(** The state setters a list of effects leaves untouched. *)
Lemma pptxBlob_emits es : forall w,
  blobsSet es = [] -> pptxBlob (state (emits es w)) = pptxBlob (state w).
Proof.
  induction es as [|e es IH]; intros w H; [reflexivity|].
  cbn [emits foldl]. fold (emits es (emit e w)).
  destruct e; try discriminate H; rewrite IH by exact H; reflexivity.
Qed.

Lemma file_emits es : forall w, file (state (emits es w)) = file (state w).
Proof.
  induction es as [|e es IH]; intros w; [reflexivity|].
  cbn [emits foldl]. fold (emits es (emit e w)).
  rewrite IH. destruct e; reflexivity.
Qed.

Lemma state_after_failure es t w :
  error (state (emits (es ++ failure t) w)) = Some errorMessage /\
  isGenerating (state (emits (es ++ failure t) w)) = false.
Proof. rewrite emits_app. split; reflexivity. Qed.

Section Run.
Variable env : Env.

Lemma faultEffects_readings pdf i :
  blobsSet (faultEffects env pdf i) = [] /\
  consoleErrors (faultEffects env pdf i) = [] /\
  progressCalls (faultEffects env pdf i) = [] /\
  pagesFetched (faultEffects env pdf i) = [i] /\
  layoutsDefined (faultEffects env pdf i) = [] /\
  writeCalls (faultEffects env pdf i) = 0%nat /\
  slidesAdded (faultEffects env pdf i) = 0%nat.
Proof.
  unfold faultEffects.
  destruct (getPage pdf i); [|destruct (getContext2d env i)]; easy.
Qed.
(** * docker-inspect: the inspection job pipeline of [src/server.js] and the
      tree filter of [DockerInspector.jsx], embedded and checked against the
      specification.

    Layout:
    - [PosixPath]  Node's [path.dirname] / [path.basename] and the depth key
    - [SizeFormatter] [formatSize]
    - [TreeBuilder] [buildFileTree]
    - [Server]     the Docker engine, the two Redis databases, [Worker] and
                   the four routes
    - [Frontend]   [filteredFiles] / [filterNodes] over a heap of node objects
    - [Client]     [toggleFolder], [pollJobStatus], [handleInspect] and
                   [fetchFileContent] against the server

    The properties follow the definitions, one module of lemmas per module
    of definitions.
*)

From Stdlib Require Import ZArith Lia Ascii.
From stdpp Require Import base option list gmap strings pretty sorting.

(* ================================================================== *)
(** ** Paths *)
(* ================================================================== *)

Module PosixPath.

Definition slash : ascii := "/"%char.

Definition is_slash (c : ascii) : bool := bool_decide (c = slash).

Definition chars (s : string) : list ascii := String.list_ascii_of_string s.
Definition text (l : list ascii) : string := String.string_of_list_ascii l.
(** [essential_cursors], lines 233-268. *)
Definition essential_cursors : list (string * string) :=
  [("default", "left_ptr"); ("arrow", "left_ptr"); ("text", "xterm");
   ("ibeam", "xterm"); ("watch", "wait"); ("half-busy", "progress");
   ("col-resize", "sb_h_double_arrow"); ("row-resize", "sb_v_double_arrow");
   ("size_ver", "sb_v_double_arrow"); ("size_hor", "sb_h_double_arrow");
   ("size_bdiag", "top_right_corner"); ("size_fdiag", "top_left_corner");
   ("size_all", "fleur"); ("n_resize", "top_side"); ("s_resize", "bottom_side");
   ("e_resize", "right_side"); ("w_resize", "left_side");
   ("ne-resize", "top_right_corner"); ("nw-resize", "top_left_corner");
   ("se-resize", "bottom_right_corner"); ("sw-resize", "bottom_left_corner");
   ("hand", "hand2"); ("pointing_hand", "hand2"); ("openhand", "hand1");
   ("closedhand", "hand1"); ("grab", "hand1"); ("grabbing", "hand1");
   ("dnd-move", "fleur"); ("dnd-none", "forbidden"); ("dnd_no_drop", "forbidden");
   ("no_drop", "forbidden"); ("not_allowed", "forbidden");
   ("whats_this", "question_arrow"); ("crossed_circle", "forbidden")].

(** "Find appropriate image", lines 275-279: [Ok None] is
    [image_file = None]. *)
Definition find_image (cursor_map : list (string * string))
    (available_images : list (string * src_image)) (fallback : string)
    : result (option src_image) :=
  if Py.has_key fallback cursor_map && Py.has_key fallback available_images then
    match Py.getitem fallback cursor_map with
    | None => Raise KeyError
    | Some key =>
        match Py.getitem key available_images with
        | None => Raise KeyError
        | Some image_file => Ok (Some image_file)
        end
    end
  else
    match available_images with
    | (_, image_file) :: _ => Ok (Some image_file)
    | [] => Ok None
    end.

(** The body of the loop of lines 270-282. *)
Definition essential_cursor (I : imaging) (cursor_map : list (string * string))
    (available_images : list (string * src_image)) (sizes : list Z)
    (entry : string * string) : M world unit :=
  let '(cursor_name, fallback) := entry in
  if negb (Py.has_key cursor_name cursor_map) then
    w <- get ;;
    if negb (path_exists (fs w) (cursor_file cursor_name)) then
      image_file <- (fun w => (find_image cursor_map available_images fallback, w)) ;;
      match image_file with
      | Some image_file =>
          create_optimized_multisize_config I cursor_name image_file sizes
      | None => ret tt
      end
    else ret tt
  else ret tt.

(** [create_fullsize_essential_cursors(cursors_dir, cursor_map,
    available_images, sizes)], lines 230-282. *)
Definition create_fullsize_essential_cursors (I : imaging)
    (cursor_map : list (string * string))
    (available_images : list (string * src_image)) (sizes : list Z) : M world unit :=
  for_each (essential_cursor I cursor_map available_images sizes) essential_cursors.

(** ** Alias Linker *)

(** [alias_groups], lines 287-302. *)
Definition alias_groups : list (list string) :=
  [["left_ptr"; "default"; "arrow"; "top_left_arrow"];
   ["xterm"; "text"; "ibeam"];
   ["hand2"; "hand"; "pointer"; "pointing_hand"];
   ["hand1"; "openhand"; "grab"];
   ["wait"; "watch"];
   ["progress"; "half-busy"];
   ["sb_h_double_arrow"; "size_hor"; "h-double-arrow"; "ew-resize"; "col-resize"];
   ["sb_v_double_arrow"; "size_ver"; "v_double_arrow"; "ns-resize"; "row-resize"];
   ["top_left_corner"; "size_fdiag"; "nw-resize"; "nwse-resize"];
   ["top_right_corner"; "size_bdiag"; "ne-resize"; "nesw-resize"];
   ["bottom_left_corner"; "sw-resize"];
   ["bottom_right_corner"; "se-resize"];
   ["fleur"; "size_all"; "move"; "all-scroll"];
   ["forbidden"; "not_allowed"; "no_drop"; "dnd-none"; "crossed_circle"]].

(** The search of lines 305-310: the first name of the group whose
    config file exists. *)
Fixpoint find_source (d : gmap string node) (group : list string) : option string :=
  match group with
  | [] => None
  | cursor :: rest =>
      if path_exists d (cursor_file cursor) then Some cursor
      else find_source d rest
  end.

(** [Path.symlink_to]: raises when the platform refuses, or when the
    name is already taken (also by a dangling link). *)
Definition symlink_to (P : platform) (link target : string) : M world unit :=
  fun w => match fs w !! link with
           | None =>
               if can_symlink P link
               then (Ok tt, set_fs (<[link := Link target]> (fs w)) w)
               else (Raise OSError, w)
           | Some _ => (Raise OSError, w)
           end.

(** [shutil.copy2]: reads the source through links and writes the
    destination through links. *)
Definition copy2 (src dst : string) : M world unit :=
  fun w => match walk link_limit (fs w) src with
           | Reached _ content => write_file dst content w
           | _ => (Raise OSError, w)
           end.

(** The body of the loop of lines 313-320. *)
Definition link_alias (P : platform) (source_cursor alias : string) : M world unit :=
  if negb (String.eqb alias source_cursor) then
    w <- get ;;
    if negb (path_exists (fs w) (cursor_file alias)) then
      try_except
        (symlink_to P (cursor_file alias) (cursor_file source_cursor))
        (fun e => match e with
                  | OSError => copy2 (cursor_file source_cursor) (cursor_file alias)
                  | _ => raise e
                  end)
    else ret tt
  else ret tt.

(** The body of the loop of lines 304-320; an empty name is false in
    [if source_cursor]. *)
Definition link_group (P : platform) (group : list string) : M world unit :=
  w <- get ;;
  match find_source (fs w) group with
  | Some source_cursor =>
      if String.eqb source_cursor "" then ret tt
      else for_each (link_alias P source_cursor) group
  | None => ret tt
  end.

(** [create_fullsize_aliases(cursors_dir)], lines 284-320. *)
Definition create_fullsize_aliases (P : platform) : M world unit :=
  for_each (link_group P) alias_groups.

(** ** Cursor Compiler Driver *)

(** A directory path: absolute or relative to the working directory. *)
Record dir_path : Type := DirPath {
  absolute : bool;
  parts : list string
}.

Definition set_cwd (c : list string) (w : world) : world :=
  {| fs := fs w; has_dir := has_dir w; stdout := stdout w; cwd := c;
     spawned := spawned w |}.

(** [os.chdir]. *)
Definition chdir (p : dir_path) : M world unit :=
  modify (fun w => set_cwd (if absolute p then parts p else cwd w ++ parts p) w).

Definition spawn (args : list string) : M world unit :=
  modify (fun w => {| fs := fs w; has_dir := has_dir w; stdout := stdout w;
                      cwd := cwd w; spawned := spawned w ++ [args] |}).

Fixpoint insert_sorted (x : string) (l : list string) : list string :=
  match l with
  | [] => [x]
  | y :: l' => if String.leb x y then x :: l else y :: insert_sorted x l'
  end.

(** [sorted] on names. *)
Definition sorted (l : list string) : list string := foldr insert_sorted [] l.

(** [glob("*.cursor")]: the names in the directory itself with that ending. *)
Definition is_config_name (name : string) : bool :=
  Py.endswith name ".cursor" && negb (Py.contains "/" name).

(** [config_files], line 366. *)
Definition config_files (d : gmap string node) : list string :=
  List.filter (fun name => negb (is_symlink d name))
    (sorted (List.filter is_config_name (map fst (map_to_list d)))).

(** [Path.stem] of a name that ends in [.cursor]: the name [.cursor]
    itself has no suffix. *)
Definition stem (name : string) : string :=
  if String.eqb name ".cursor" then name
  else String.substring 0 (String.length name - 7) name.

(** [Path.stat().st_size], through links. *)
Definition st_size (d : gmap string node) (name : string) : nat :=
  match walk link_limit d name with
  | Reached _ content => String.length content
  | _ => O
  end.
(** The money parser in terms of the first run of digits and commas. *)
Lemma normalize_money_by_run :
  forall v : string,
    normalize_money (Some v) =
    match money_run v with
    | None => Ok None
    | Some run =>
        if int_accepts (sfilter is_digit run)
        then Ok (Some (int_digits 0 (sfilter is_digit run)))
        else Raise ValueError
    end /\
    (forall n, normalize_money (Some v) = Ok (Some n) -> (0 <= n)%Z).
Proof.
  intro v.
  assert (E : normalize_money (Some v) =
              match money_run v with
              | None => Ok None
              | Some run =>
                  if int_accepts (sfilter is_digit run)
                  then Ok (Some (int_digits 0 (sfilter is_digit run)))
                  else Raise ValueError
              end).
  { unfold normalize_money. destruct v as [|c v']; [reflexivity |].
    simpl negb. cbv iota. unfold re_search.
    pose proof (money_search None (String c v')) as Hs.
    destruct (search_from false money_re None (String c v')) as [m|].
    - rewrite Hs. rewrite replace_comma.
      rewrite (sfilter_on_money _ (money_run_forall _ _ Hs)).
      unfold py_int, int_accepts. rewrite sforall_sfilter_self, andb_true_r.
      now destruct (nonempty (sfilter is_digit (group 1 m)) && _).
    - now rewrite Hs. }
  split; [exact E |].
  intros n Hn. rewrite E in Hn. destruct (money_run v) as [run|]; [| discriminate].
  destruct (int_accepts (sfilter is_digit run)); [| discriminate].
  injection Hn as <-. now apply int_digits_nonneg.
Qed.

========================================================================

● Exercise requirements
Look above and return each line of the records exactly, from the very first through the line with "From stdpp Require", both included.

● Answer to this task
(** The state setters a list of effects leaves untouched. *)
Lemma pptxBlob_emits es : forall w,
  blobsSet es = [] -> pptxBlob (state (emits es w)) = pptxBlob (state w).
Proof.
  induction es as [|e es IH]; intros w H; [reflexivity|].
  cbn [emits foldl]. fold (emits es (emit e w)).
  destruct e; try discriminate H; rewrite IH by exact H; reflexivity.
Qed.

Lemma file_emits es : forall w, file (state (emits es w)) = file (state w).
Proof.
  induction es as [|e es IH]; intros w; [reflexivity|].
  cbn [emits foldl]. fold (emits es (emit e w)).
  rewrite IH. destruct e; reflexivity.
Qed.

Lemma state_after_failure es t w :
  error (state (emits (es ++ failure t) w)) = Some errorMessage /\
  isGenerating (state (emits (es ++ failure t) w)) = false.
Proof. rewrite emits_app. split; reflexivity. Qed.

Section Run.
Variable env : Env.

Lemma faultEffects_readings pdf i :
  blobsSet (faultEffects env pdf i) = [] /\
  consoleErrors (faultEffects env pdf i) = [] /\
  progressCalls (faultEffects env pdf i) = [] /\
  pagesFetched (faultEffects env pdf i) = [i] /\
  layoutsDefined (faultEffects env pdf i) = [] /\
  writeCalls (faultEffects env pdf i) = 0%nat /\
  slidesAdded (faultEffects env pdf i) = 0%nat.
Proof.
  unfold faultEffects.
  destruct (getPage pdf i); [|destruct (getContext2d env i)]; easy.
Qed.
(** * docker-inspect: the inspection job pipeline of [src/server.js] and the
      tree filter of [DockerInspector.jsx], embedded and checked against the
      specification.

    Layout:
    - [PosixPath]  Node's [path.dirname] / [path.basename] and the depth key
    - [SizeFormatter] [formatSize]
    - [TreeBuilder] [buildFileTree]
    - [Server]     the Docker engine, the two Redis databases, [Worker] and
                   the four routes
    - [Frontend]   [filteredFiles] / [filterNodes] over a heap of node objects
    - [Client]     [toggleFolder], [pollJobStatus], [handleInspect] and
                   [fetchFileContent] against the server

    The properties follow the definitions, one module of lemmas per module
    of definitions.
*)

From Stdlib Require Import ZArith Lia Ascii.
From stdpp Require Import base option list gmap strings pretty sorting.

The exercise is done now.